By 2024, they had built it: 100+ stores across eight Russian cities, 31.6 billion rubles in annual revenue ($350M USD), 2,500 employees, and a brand synonymous with premium wine in Russia. Maxim has four sons (ages 30, 22, 7, 4); Anatoly has a daughter (25). Both founders have mentioned wanting their children in the business, but no formal succession plan exists.

For now, succession remains theoretical. Maxim is 57. The company remains private—explicitly rejecting IPO or outside investment. The goal isn’t an exit. It’s durability.
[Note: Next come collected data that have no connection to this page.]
(* ===== verification/EgTranslate.v ===== *)
(** * EgTranslate: from the Gateway API resources to the intermediate representations

    pkg/envoygateway/gatewayapi and pkg/envoygateway/ir: the translator that
    subscribes to the provider's view, builds for every gateway the IR of its
    infrastructure and of its xDS, adds the patches of the EnvoyPatchPolicies and
    publishes both.  Parameters: [NewXds], whose body is empty, and
    [ProcessEnvoyExtensionPolicies], which is called without its arguments and
    returns nothing. *)

From S2P Require Import Prelude GoStd K8s EgMessage EgProvider EgProviderSpec.

Local Open Scope Z_scope.

(** ** The intermediate representations (ir/) *)

Record ResourceMetadata := { rm_Kind : string; rm_Name : string; rm_Namespace : string }.
Record InfraMetadata := {
  im_Labels : gmap string string; im_Annotations : gmap string string; im_OwnerReferences : option ResourceMetadata
}.
Record ProxyInfra := {
  pi_Name : string; pi_Namespace : string; pi_Metadata : option InfraMetadata; pi_EnvoyProxy : option string
}.
Record Infra := { Proxy : option ProxyInfra }.

Definition NewInfraMetadata : InfraMetadata := {| im_Labels := ∅; im_Annotations := ∅; im_OwnerReferences := None |}.
Definition NewProxyInfra : ProxyInfra :=
  {| pi_Name := "default"; pi_Namespace := ""; pi_Metadata := Some NewInfraMetadata; pi_EnvoyProxy := None |}.
Definition NewInfra : Infra := {| Proxy := Some NewProxyInfra |}.

(** The zero EnvoyProxy is created on first use; [zero] stands for it. *)
Definition GetEnvoyProxy (zero : string) (p : ProxyInfra) : string * ProxyInfra :=
  let e := default zero (pi_EnvoyProxy p) in
  (e, {| pi_Name := pi_Name p; pi_Namespace := pi_Namespace p; pi_Metadata := pi_Metadata p; pi_EnvoyProxy := Some e |}).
What Persistence Through Ambiguity Looks Like #

The conventional narrative of entrepreneurship celebrates vision, strategy, and bold decisions. Maxim’s story offers a different lesson: sometimes survival requires persistence through ambiguity without knowing if resolution is possible.

In 2011, Maxim couldn’t see a path to victory. No one offered terms. No one explained the attack. No one suggested what success would look like. All he could do was continue applying for the license, fixing cited deficiencies, and waiting.

That kind of persistence is uncomfortable to celebrate because it offers no strategic insight. There was no clever maneuver he deployed to win. He just refused to stop. For four months, he endured uncertainty without leverage, strategy, or clarity.

And then the license arrived.

What the 2011 crisis revealed wasn’t Maxim’s strategic brilliance. It was his character under pressure. Strategy matters when the rules are known. Character matters when the rules are invisible.

Over three decades, Maxim has demonstrated both. He strategically built vertical integration to reduce fragility. He methodically reinvested profits to fund resilience. He engineered systems—Enotria, retail expansion, production—to create competitive moats.

But in 2011, none of that mattered. What mattered was his willingness to persist through four months of ambiguity without knowing if persistence would work.

It did. SimpleWine survived. And Maxim documented precisely what resilience looks like when strategy runs out and all that’s left is character.